◆ Action item
The response should contain every entry, reproduced exactly.

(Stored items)
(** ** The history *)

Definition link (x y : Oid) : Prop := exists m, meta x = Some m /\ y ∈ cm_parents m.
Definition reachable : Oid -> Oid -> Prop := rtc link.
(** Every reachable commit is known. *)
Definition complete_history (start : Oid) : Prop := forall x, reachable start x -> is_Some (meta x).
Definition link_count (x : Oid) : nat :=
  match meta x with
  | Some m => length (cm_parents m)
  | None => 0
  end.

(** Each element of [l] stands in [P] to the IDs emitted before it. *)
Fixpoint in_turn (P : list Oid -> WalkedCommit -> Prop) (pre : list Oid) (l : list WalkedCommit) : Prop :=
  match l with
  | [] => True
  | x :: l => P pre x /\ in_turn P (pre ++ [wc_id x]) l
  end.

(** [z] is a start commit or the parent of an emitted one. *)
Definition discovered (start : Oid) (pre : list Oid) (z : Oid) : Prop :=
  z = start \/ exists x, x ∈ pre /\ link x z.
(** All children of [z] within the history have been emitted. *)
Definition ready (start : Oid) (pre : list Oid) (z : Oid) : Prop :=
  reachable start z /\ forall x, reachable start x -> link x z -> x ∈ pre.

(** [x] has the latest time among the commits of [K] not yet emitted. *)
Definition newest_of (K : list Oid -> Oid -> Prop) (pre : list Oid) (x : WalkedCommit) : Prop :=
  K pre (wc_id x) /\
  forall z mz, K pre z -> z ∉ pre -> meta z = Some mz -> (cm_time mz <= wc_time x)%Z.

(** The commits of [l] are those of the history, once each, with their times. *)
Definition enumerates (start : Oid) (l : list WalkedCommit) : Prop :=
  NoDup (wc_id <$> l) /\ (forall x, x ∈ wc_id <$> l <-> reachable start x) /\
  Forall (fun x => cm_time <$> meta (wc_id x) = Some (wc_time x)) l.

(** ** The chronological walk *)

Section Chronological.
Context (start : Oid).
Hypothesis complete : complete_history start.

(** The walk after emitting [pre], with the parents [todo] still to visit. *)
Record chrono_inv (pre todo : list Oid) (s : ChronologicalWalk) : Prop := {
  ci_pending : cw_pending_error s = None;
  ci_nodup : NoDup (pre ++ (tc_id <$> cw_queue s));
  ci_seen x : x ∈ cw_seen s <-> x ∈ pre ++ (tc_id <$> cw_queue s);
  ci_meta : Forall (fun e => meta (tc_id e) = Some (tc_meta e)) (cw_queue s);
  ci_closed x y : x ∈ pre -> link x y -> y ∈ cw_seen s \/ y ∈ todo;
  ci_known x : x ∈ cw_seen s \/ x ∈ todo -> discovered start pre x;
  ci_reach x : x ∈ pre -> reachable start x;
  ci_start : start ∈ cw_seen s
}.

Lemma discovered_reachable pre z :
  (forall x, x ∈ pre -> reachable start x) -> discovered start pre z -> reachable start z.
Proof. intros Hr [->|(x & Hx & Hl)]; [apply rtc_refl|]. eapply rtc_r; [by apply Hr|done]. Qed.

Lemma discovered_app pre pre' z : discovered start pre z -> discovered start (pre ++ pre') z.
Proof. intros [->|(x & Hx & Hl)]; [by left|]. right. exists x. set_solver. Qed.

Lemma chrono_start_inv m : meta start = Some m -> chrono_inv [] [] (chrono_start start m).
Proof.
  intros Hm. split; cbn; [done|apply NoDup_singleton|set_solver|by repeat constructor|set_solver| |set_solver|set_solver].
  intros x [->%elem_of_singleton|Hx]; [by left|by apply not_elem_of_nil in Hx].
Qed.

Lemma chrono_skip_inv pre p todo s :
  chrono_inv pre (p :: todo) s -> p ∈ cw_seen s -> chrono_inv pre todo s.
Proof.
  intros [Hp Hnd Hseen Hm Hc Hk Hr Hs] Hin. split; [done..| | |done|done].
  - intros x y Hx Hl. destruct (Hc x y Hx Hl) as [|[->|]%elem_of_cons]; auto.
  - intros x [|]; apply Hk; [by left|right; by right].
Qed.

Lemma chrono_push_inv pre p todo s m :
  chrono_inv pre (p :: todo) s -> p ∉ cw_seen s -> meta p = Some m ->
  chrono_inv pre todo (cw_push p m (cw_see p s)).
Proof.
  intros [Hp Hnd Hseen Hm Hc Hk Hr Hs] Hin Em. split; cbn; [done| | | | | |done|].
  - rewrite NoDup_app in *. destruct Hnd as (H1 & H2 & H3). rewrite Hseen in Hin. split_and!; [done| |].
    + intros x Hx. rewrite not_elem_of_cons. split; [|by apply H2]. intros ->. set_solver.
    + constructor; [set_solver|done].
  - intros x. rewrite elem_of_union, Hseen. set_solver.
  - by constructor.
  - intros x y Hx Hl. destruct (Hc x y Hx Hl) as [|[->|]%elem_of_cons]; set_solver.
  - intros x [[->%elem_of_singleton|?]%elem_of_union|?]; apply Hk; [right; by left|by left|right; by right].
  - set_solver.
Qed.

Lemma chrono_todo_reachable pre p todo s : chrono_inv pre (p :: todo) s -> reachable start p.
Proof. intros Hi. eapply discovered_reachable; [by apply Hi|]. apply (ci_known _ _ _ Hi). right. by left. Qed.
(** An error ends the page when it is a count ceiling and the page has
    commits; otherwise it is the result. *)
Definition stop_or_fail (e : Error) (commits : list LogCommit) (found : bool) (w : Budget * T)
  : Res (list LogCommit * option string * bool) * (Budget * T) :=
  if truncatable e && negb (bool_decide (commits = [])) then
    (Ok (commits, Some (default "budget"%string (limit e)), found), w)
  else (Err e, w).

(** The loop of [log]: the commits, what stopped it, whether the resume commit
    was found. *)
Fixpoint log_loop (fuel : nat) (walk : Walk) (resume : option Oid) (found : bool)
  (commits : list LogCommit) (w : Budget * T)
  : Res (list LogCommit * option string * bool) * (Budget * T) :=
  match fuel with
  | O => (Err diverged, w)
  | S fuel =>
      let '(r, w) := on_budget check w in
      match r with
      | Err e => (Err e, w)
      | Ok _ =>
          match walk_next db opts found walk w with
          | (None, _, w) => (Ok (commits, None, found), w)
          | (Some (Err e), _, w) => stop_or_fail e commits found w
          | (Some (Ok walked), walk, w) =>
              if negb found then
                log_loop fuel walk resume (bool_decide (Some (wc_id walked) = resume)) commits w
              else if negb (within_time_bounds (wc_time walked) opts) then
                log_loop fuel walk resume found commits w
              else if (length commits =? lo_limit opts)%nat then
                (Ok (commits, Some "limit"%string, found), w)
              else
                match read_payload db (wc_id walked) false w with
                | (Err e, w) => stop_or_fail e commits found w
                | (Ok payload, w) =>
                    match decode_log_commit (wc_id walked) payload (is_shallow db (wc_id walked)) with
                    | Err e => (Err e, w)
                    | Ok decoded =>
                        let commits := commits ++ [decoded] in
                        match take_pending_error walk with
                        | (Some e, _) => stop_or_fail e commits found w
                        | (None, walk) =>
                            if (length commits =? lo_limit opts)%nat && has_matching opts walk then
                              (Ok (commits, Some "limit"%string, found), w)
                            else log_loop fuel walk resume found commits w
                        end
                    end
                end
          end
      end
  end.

◆ Result
(** ** The history *)

Definition link (x y : Oid) : Prop := exists m, meta x = Some m /\ y ∈ cm_parents m.
Definition reachable : Oid -> Oid -> Prop := rtc link.
(** Every reachable commit is known. *)
Definition complete_history (start : Oid) : Prop := forall x, reachable start x -> is_Some (meta x).
Definition link_count (x : Oid) : nat :=
  match meta x with
  | Some m => length (cm_parents m)
  | None => 0
  end.

(** Each element of [l] stands in [P] to the IDs emitted before it. *)
Fixpoint in_turn (P : list Oid -> WalkedCommit -> Prop) (pre : list Oid) (l : list WalkedCommit) : Prop :=
  match l with
  | [] => True
  | x :: l => P pre x /\ in_turn P (pre ++ [wc_id x]) l
  end.

(** [z] is a start commit or the parent of an emitted one. *)
Definition discovered (start : Oid) (pre : list Oid) (z : Oid) : Prop :=
  z = start \/ exists x, x ∈ pre /\ link x z.
(** All children of [z] within the history have been emitted. *)
Definition ready (start : Oid) (pre : list Oid) (z : Oid) : Prop :=
  reachable start z /\ forall x, reachable start x -> link x z -> x ∈ pre.

(** [x] has the latest time among the commits of [K] not yet emitted. *)
Definition newest_of (K : list Oid -> Oid -> Prop) (pre : list Oid) (x : WalkedCommit) : Prop :=
  K pre (wc_id x) /\
  forall z mz, K pre z -> z ∉ pre -> meta z = Some mz -> (cm_time mz <= wc_time x)%Z.

(** The commits of [l] are those of the history, once each, with their times. *)
Definition enumerates (start : Oid) (l : list WalkedCommit) : Prop :=
  NoDup (wc_id <$> l) /\ (forall x, x ∈ wc_id <$> l <-> reachable start x) /\
  Forall (fun x => cm_time <$> meta (wc_id x) = Some (wc_time x)) l.

(** ** The chronological walk *)

Section Chronological.
Context (start : Oid).
Hypothesis complete : complete_history start.

(** The walk after emitting [pre], with the parents [todo] still to visit. *)
Record chrono_inv (pre todo : list Oid) (s : ChronologicalWalk) : Prop := {
  ci_pending : cw_pending_error s = None;
  ci_nodup : NoDup (pre ++ (tc_id <$> cw_queue s));
  ci_seen x : x ∈ cw_seen s <-> x ∈ pre ++ (tc_id <$> cw_queue s);
  ci_meta : Forall (fun e => meta (tc_id e) = Some (tc_meta e)) (cw_queue s);
  ci_closed x y : x ∈ pre -> link x y -> y ∈ cw_seen s \/ y ∈ todo;
  ci_known x : x ∈ cw_seen s \/ x ∈ todo -> discovered start pre x;
  ci_reach x : x ∈ pre -> reachable start x;
  ci_start : start ∈ cw_seen s
}.

Lemma discovered_reachable pre z :
  (forall x, x ∈ pre -> reachable start x) -> discovered start pre z -> reachable start z.
Proof. intros Hr [->|(x & Hx & Hl)]; [apply rtc_refl|]. eapply rtc_r; [by apply Hr|done]. Qed.

Lemma discovered_app pre pre' z : discovered start pre z -> discovered start (pre ++ pre') z.
Proof. intros [->|(x & Hx & Hl)]; [by left|]. right. exists x. set_solver. Qed.

Lemma chrono_start_inv m : meta start = Some m -> chrono_inv [] [] (chrono_start start m).
Proof.
  intros Hm. split; cbn; [done|apply NoDup_singleton|set_solver|by repeat constructor|set_solver| |set_solver|set_solver].
  intros x [->%elem_of_singleton|Hx]; [by left|by apply not_elem_of_nil in Hx].
Qed.

Lemma chrono_skip_inv pre p todo s :
  chrono_inv pre (p :: todo) s -> p ∈ cw_seen s -> chrono_inv pre todo s.
Proof.
  intros [Hp Hnd Hseen Hm Hc Hk Hr Hs] Hin. split; [done..| | |done|done].
  - intros x y Hx Hl. destruct (Hc x y Hx Hl) as [|[->|]%elem_of_cons]; auto.
  - intros x [|]; apply Hk; [by left|right; by right].
Qed.

Lemma chrono_push_inv pre p todo s m :
  chrono_inv pre (p :: todo) s -> p ∉ cw_seen s -> meta p = Some m ->
  chrono_inv pre todo (cw_push p m (cw_see p s)).
Proof.
  intros [Hp Hnd Hseen Hm Hc Hk Hr Hs] Hin Em. split; cbn; [done| | | | | |done|].
  - rewrite NoDup_app in *. destruct Hnd as (H1 & H2 & H3). rewrite Hseen in Hin. split_and!; [done| |].
    + intros x Hx. rewrite not_elem_of_cons. split; [|by apply H2]. intros ->. set_solver.
    + constructor; [set_solver|done].
  - intros x. rewrite elem_of_union, Hseen. set_solver.
  - by constructor.
  - intros x y Hx Hl. destruct (Hc x y Hx Hl) as [|[->|]%elem_of_cons]; set_solver.
  - intros x [[->%elem_of_singleton|?]%elem_of_union|?]; apply Hk; [right; by left|by left|right; by right].
  - set_solver.
Qed.

Lemma chrono_todo_reachable pre p todo s : chrono_inv pre (p :: todo) s -> reachable start p.
Proof. intros Hi. eapply discovered_reachable; [by apply Hi|]. apply (ci_known _ _ _ Hi). right. by left. Qed.
(** An error ends the page when it is a count ceiling and the page has
    commits; otherwise it is the result. *)
Definition stop_or_fail (e : Error) (commits : list LogCommit) (found : bool) (w : Budget * T)
  : Res (list LogCommit * option string * bool) * (Budget * T) :=
  if truncatable e && negb (bool_decide (commits = [])) then
    (Ok (commits, Some (default "budget"%string (limit e)), found), w)
  else (Err e, w).

(** The loop of [log]: the commits, what stopped it, whether the resume commit
    was found. *)
Fixpoint log_loop (fuel : nat) (walk : Walk) (resume : option Oid) (found : bool)
  (commits : list LogCommit) (w : Budget * T)
  : Res (list LogCommit * option string * bool) * (Budget * T) :=
  match fuel with
  | O => (Err diverged, w)
  | S fuel =>
      let '(r, w) := on_budget check w in
      match r with
      | Err e => (Err e, w)
      | Ok _ =>
          match walk_next db opts found walk w with
          | (None, _, w) => (Ok (commits, None, found), w)
          | (Some (Err e), _, w) => stop_or_fail e commits found w
          | (Some (Ok walked), walk, w) =>
              if negb found then
                log_loop fuel walk resume (bool_decide (Some (wc_id walked) = resume)) commits w
              else if negb (within_time_bounds (wc_time walked) opts) then
                log_loop fuel walk resume found commits w
              else if (length commits =? lo_limit opts)%nat then
                (Ok (commits, Some "limit"%string, found), w)
              else
                match read_payload db (wc_id walked) false w with
                | (Err e, w) => stop_or_fail e commits found w
                | (Ok payload, w) =>
                    match decode_log_commit (wc_id walked) payload (is_shallow db (wc_id walked)) with
                    | Err e => (Err e, w)
                    | Ok decoded =>
                        let commits := commits ++ [decoded] in
                        match take_pending_error walk with
                        | (Some e, _) => stop_or_fail e commits found w
                        | (None, walk) =>
                            if (length commits =? lo_limit opts)%nat && has_matching opts walk then
                              (Ok (commits, Some "limit"%string, found), w)
                            else log_loop fuel walk resume found commits w
                        end
                    end
                end
          end
      end
  end.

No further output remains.